Что за органический порок был в духовном механизме этого человека, который побуждал его с первого мгновения своей жизни идти наперекор существующей и общепризнанной реальности? Что мешало ему даже самый обыкновенный факт изобразить таким, каков он есть, каким его воспринимают, видят и оценивают окружающие люди, что заставляло его менять этот факт, искажать, добавлять, отнимать, приукрашивать и переиначивать? Дать ответ на эти вопросы невозможно, дело было не настолько ясным и не настолько примитивным, как думали и говорили иные дурачки, циники и насмешники, чиновники Краевого правительства, люди недалекие и жестокосердные, считавшие себя выше, лучше и сильнее лишь на том основании, что рядом с собою видели беднягу, в чем-то обделенного или искалеченного природой. Однако и безо всяких глубинных исследований было очевидно: когда речь идет о правде и лжи, то между нормальным человеком тем, кого принято называть нормальным, и бароном Дорном есть существенная разница, и эту разницу можно было бы определить примерно так.

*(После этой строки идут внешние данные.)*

(* ===== verification/ChainTheory.v ===== *)
(** * The chain facade is correct

    What [ChainFacade] promises: a block is accepted whole or not at all and the adapter
    is told what happened; the head never loses work; the retry of orphans ends; the
    search for the block of an output finds it; the kernels of a fast sync are those the
    headers commit to; compaction drops old blocks only. *)
From S2P Require Import Prelude PmmrIndex Pmmr AppendOnlyFile PruneList PmmrBackend PmmrData Ser Global Pow Reward Retarget Feijoada Committed Transaction CutThrough Block BlockTheory ChainStore ChainStoreTheory Pipe PipeTheory TxHashSet ProcessBlock TxHashSetUndo ProcessBlockTheory Orphans ChainFacade.
Import Chain.

(** ** The block of an output *)
Section Search.
Context (by_height : Z -> outcome chain_error BlockHeader) (hd : Z -> BlockHeader) (top pos : Z).
Context (Htop : 0 <= top < 2 ^ 64).
Context (Hhd : forall h, 0 <= h <= top -> by_height h = Ok (hd h)).

#[local] Abbreviation size_at h := (output_mmr_size (hd h)).
Context (Hinc : forall h, 0 <= h < top -> size_at h < size_at (h + 1)).

Lemma size_increases a b : 0 <= a -> a < b -> b <= top -> size_at a < size_at b.
Proof.
  intros Ha Hab Hb. assert (forall n : nat, a + Z.of_nat n < top -> size_at a < size_at (a + Z.of_nat n + 1)) as Hn.
  { induction n as [|n IH]; intros Hn; [rewrite Z.add_0_r; apply Hinc; lia|].
    etransitivity; [apply IH; lia|]. replace (a + Z.of_nat (S n)) with (a + Z.of_nat n + 1) by lia. apply Hinc. lia. }
  specialize (Hn (Z.to_nat (b - a - 1)) ltac:(lia)). by replace (a + _ + 1) with b in Hn by lia.
Qed.

Definition found (h : Z) : Prop := 0 <= h <= top /\ pos <= size_at h /\ (h = 0 \/ size_at (h - 1) < pos).

Lemma search_output_finds k : forall min max,
  0 <= min <= max -> max <= top -> size_at min <= pos <= size_at max -> max - min <= 2 ^ Z.of_nat k ->
  exists h, search_output (S k) by_height pos min max = Ok (hd h) /\ found h.
Proof.
  induction k as [|k IH]; intros min max Hm Hx Hp Hd.
  all: set (s := max - (max - min) / 2).
  all: assert (max -! (max -! min) / 2 = s) as Es
    by (rewrite (u64_sub_small max min), u64_sub_small by (unfold is_u64; Z.to_euclidean_division_equations; lia); done).
  all: assert (min <= s <= max /\ (max - min = 2 * (max - s) \/ max - min = 2 * (max - s) + 1)) as [Hs Hs2]
    by (unfold s; Z.to_euclidean_division_equations; lia).
  all: cbn [search_output]; rewrite Es, (Hhd s) by lia; cbn [bind]; destruct (Z.eqb_spec s 0) as [E0|E0].
  1, 3: exists 0; rewrite E0; split; [done|]; unfold found; assert (max = 0) as -> by lia; split_and!; [lia..|tauto].
  all: rewrite u64_sub_small by (unfold is_u64; lia); rewrite (Hhd (s - 1)) by lia; cbn [bind].
  all: pose proof (Hinc (s - 1) ltac:(lia)) as Hprev; replace (s - 1 + 1) with s in Hprev by lia.
  all: destruct (Z.gtb_spec pos (size_at s)) as [Hgt|Hle].
  1: { assert (s = max) as -> by (simpl in Hd; lia). lia. }
  2: { destruct (decide (s = max)) as [->|]; [lia|]. apply IH; [lia|lia|lia|].
       replace (Z.of_nat (S k)) with (Z.of_nat k + 1) in Hd by lia. rewrite Z.pow_add_r in Hd by lia. lia. }
  all: destruct (Z.ltb_spec pos (size_at (s - 1))) as [Hlt|Hge].
  1: { assert (s - 1 <= min) as Hmin by (simpl in Hd; lia).
       destruct (decide (s - 1 = min)) as [E|]; [rewrite E in Hlt; lia|].
       assert (s = min) as -> by lia. lia. }
  2: { assert (min < s - 1) as Hmin.
       { destruct (Z_lt_le_dec min (s - 1)) as [|Hb]; [done|].
         destruct (decide (s - 1 = min)) as [E|]; [rewrite E in Hlt; lia|]. assert (s = min) as -> by lia. lia. }
       apply IH; [lia|lia|lia|].
       replace (Z.of_nat (S k)) with (Z.of_nat k + 1) in Hd by lia. rewrite Z.pow_add_r in Hd by lia.
       assert (2 ^ Z.of_nat k >= 1) by lia. lia. }
  all: destruct (Z.eqb_spec pos (size_at (s - 1))) as [Heq|Hne].
  1, 3: exists (s - 1); split; [done|]; unfold found; split_and!; [lia..|];
    destruct (decide (s - 1 = 0)) as [|]; [by left|]; right; rewrite Heq; apply size_increases; lia.
  all: exists s; split; [done|]; unfold found; split_and!; [lia..|right; lia].
Qed.

End Search.

Section Output.
Context `{Hasher} `{Secp} (c : ChainTypes) (min_date max_date : Z).

(** The binary search of [get_header_for_output] ends and returns the header of the block
    that created the output: the first one whose output range reaches its position.  The
    heights up to the head have their headers and every block has an output. *)
Theorem get_header_for_output_exact s output_ref hash pos tip (hd : Z -> BlockHeader) :
  TxHashSet.is_unspent (txhashset s) (store s) output_ref = Ok (hash, pos) ->
  Chain.head s = Ok tip -> is_u64 (tip_height tip) ->
  (forall h, 0 <= h <= tip_height tip ->
     set_header_by_height c min_date max_date (txhashset s) (store s) h = Ok (hd h)) ->
  (forall h, 0 <= h < tip_height tip -> output_mmr_size (hd h) < output_mmr_size (hd (h + 1))) ->
  output_mmr_size (hd 0) <= pos <= output_mmr_size (hd (tip_height tip)) ->
  exists h, get_header_for_output c min_date max_date s output_ref = Ok (hd h) /\
    0 <= h <= tip_height tip /\ pos <= output_mmr_size (hd h) /\ (h = 0 \/ output_mmr_size (hd (h - 1)) < pos).
Proof.
  intros Hu Ht Htop Hhd Hinc Hpos. unfold is_u64 in Htop. unfold get_header_for_output. rewrite Hu. cbn [bind]. rewrite Ht. cbn [bind].
  destruct (search_output_finds _ hd (tip_height tip) pos Htop Hhd Hinc 64 0 (tip_height tip)) as (h & Hh & Hf);
    [lia|lia|done|simpl; lia|]. exists h. unfold search_fuel. rewrite Hh. by split.
Qed.

(** With the position before the last output of the genesis block the search does not
    return: the bound [max] stays where it is. *)
Theorem search_output_stalls by_height hd fuel pos :
  by_height 0 = Ok (hd 0) -> by_height 1 = Ok (hd 1) ->
  pos < output_mmr_size (hd 0) -> output_mmr_size (hd 0) <= output_mmr_size (hd 1) ->
  search_output fuel by_height pos 0 1 = Panic.
Proof.
  intros Hh0 Hh1 Hp Hs. induction fuel as [|fuel IH]; [done|]. cbn [search_output].
  change (1 -! (1 -! 0) / 2) with 1. rewrite Hh1. cbn [bind]. change (1 =? 0) with false. cbv iota.
  change (1 -! 1) with 0. rewrite Hh0. cbn [bind].
  destruct (Z.gtb_spec pos (output_mmr_size (hd 1))); [lia|].
  destruct (Z.ltb_spec pos (output_mmr_size (hd 0))); [done|lia].
Qed.

End Output.

(** ** The head in a batch *)
Definition ctx_quiet (s s' : TxHashSet * Batch) : Prop := quiet s.2 s'.2.
#[export] Instance ctx_quiet_pre : PreOrder ctx_quiet.
Proof. split; [by intros s|]. intros x y z ??. unfold ctx_quiet in *. by etransitivity. Qed.

Definition batch_quiet (e e' : Extension) : Prop := quiet (ext_batch e) (ext_batch e').
#[export] Instance batch_quiet_pre : PreOrder batch_quiet.
Proof. split; [by intros s|]. intros x y z ??. unfold batch_quiet in *. by etransitivity. Qed.

Definition hx_batch_quiet (e e' : HeaderExtension) : Prop := quiet (hx_batch e) (hx_batch e').
#[export] Instance hx_batch_quiet_pre : PreOrder hx_batch_quiet.
Proof. split; [by intros s|]. intros x y z ??. unfold hx_batch_quiet in *. by etransitivity. Qed.

Lemma quietly_batch_quiet {A} (m : trans Extension chain_error A) : quietly m -> tkeeps batch_quiet m.
Proof. intros Hm s r s' He. by apply still_quiet, (Hm s r s' He). Qed.

(** Writing the files of a set leaves the batch alone. *)
Definition same_batch (s s' : TxHashSet * Batch) : Prop := s'.2 = s.2.
#[export] Instance same_batch_pre : PreOrder same_batch.
Proof. split; [by intros s|]. intros x y z ??. unfold same_batch in *. congruence. Qed.

Lemma on_handle_same {A} part set (f : PMMRHandle -> outcome chain_error (A * PMMRHandle)) :
  (forall h s, (set h s).2 = s.2) -> tkeeps same_batch (tzoom part set f).
Proof. intros Hs. apply (tkeeps_tzoom same_batch). intros s a p _. apply Hs. Qed.

Lemma commit_batch child n s r s' : commit_extension child n s = (r, s') -> s'.2 = commit_child s.2 child.
Proof.
  unfold commit_extension. unfold tbind at 1. cbn [tmodify]. intros He.
  assert (tkeeps same_batch (tbind (tzoom (fun s => header_pmmr_h s.1) on_header_h sync_handle) (fun _ =>
    tbind (tzoom (fun s => output_pmmr_h s.1) on_output_h sync_handle) (fun _ =>
    tbind (tzoom (fun s => rproof_pmmr_h s.1) on_rproof_h sync_handle) (fun _ =>
    tbind (tzoom (fun s => kernel_pmmr_h s.1) on_kernel_h sync_handle) (fun _ => tmodify (set_last_pos n))))))) as Hk.
  { keeps_seq; [by apply on_handle_same..|]. apply tkeeps_tmodify. intros x. unfold same_batch, set_last_pos.
    by destruct n as [[[]]]. }
  exact (Hk _ _ _ He).
Qed.

Section Heads.
Context `{Hasher} `{Secp} (c : ChainTypes) (min_date max_date : Z).

Lemma extending_quiet {A} (inner : trans Extension chain_error A) :
  tkeeps batch_quiet inner -> tkeeps ctx_quiet (extending c min_date max_date inner).
Proof.
  intros Hin [t bt] r s' He. unfold extending in He. destruct (store_err _) as [h|err|]; [|by injection He as _ <-..].
  destruct (inner _) as [res e] eqn:Ei. pose proof (Hin _ _ _ Ei) as [Q1 Q2]. cbn in Q1, Q2.
  destruct res as [a|err|]; [destruct (rollback e)|..]; [by injection He as _ <-| |by injection He as _ <-..].
  unfold tbind in He. destruct (commit_extension _ _ _) as [rc s1] eqn:Ec. apply commit_batch in Ec.
  assert (s'.2 = s1.2) as Es by (destruct rc; by injection He as _ <-).
  unfold ctx_quiet. rewrite Es, Ec. split; [exact Q1|done].
Qed.

Lemma range_extending_quiet {A} part set tip (inner : trans HeaderExtension chain_error A) :
  (forall h s, (set h s).2 = s.2) -> tkeeps hx_batch_quiet inner ->
  tkeeps ctx_quiet (range_extending c min_date max_date part set tip inner).
Proof.
  intros Hset Hin s r s' He. unfold range_extending in He. destruct (store_err _) as [h|err|]; [|by injection He as _ <-..].
  destruct (inner _) as [res e] eqn:Ei. pose proof (Hin _ _ _ Ei) as [Q1 Q2]. cbn in Q1, Q2.
  assert (forall x y, ctx_quiet s (set x (set y s))) as Hss by (intros x y; unfold ctx_quiet; by rewrite !Hset).
  destruct res as [a|err|]; [destruct (hx_rollback e)|..].
  1, 3: injection He as _ <-; apply Hss.
  2: injection He as _ <-; unfold ctx_quiet; by rewrite Hset.
  unfold tbind, tmodify in He. cbn [fst snd] in He.
  match type of He with context [tzoom part set sync_handle ?x] => set (s1 := x) in * end.
  assert (quiet s.2 s1.2) as Hs1 by (split; [exact Q1|unfold s1; cbn; by rewrite Hset]).
  unfold tzoom in He. destruct (sync_handle (part s1)) as [[[] h1]|err|]; injection He as _ <-; unfold ctx_quiet;
    by rewrite ?Hset.
Qed.

Lemma hx_apply_header_quiet h : tkeeps hx_batch_quiet (hx_apply_header c h).
Proof. unfold hx_apply_header. keeps_seq; [by apply (tkeeps_tzoom hx_batch_quiet)|by apply tkeeps_tmodify|eauto with keeps]. Qed.
Lemma hx_rewind_quiet h : tkeeps hx_batch_quiet (hx_rewind c h).
Proof. unfold hx_rewind. keeps_seq; [by apply (tkeeps_tzoom hx_batch_quiet)|by apply tkeeps_tmodify]. Qed.
Lemma hx_rollback_quiet : tkeeps hx_batch_quiet (hx_force_rollback (E := chain_error)).
Proof. by apply tkeeps_tmodify. Qed.
#[local] Hint Resolve hx_apply_header_quiet hx_rewind_quiet hx_rollback_quiet : keeps.

Lemma header_fork_quiet h : tkeeps hx_batch_quiet (rewind_and_apply_header_fork c min_date max_date h).
Proof. unfold rewind_and_apply_header_fork. keeps_seq; [eauto with keeps|]. case_match. eauto 9 with keeps. Qed.
#[local] Hint Resolve header_fork_quiet : keeps.

Lemma hx_rebuild_quiet tip g : tkeeps hx_batch_quiet (hx_rebuild c min_date max_date tip g).
Proof.
  unfold hx_rebuild. keeps_seq; eauto with keeps; [by apply (tkeeps_tzoom hx_batch_quiet)|].
  apply (tkeeps_tfor hx_batch_quiet). intros h. keeps_seq; eauto with keeps.
Qed.

Lemma ctx_put_quiet f : (forall b b', f b = Ok b' -> quiet b b') -> tkeeps ctx_quiet (ctx_put f).
Proof.
  intros Hf. apply (tkeeps_tzoom ctx_quiet). intros s a b Hb. apply bind_Ok_inv in Hb as (b1 & Hb & [= _ <-]). by apply Hf.
Qed.

Lemma add_block_header_quiet b h b' : add_block_header c b h = Ok b' -> quiet b b'.
Proof.
  unfold add_block_header, save_block_header. intros Hb%map_err_Ok_inv. apply bind_Ok_inv in Hb as (x & _ & Hb).
  by eapply quiet_put_ser.
Qed.

Lemma update_sync_head_quiet b h b' : update_sync_head c b h = Ok b' -> quiet b b'.
Proof.
  unfold update_sync_head. intros Hb. apply bind_Ok_inv in Hb as (t & _ & Hb%map_err_Ok_inv).
  by eapply (put_single_head SYNC_HEAD_PREFIX).
Qed.

Lemma update_body_tail_quiet b h b' : update_body_tail c b h = Ok b' -> quiet b b'.
Proof.
  unfold update_body_tail. intros Hb. apply bind_Ok_inv in Hb as (t & _ & Hb%map_err_Ok_inv).
  by eapply (put_single_head TAIL_PREFIX).
Qed.

Lemma update_header_head_quiets h : tkeeps ctx_quiet (ctx_batch (fun b => update_header_head c b h)).
Proof. apply (tkeeps_tzoom ctx_quiet). intros s a b Hb. by eapply update_header_head_quiet. Qed.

Нормальные люди, сообщив о каком-либо предмете все, что о нем можно и полагается сказать, умолкают или пере водят разговор на другую тему. У барона же тут-то и просыпается жгучая потребность сказать еще что-нибудь о данном предмете, привести его в связь с другими подобными, обогатить, расширить, украсить. Короче говоря, он желал бы каждую вещь хотя бы чуточку возвысить над тем, чем она является на самом деле и должна быть в глазах прочих. Здесь начало его тяжелейшего порока лганья. А конец? Конца нет, ибо никто, даже сам барон, не знает, где он остановится. И любой момент его жизни, любой случай и ситуации могут стать для этого поводом.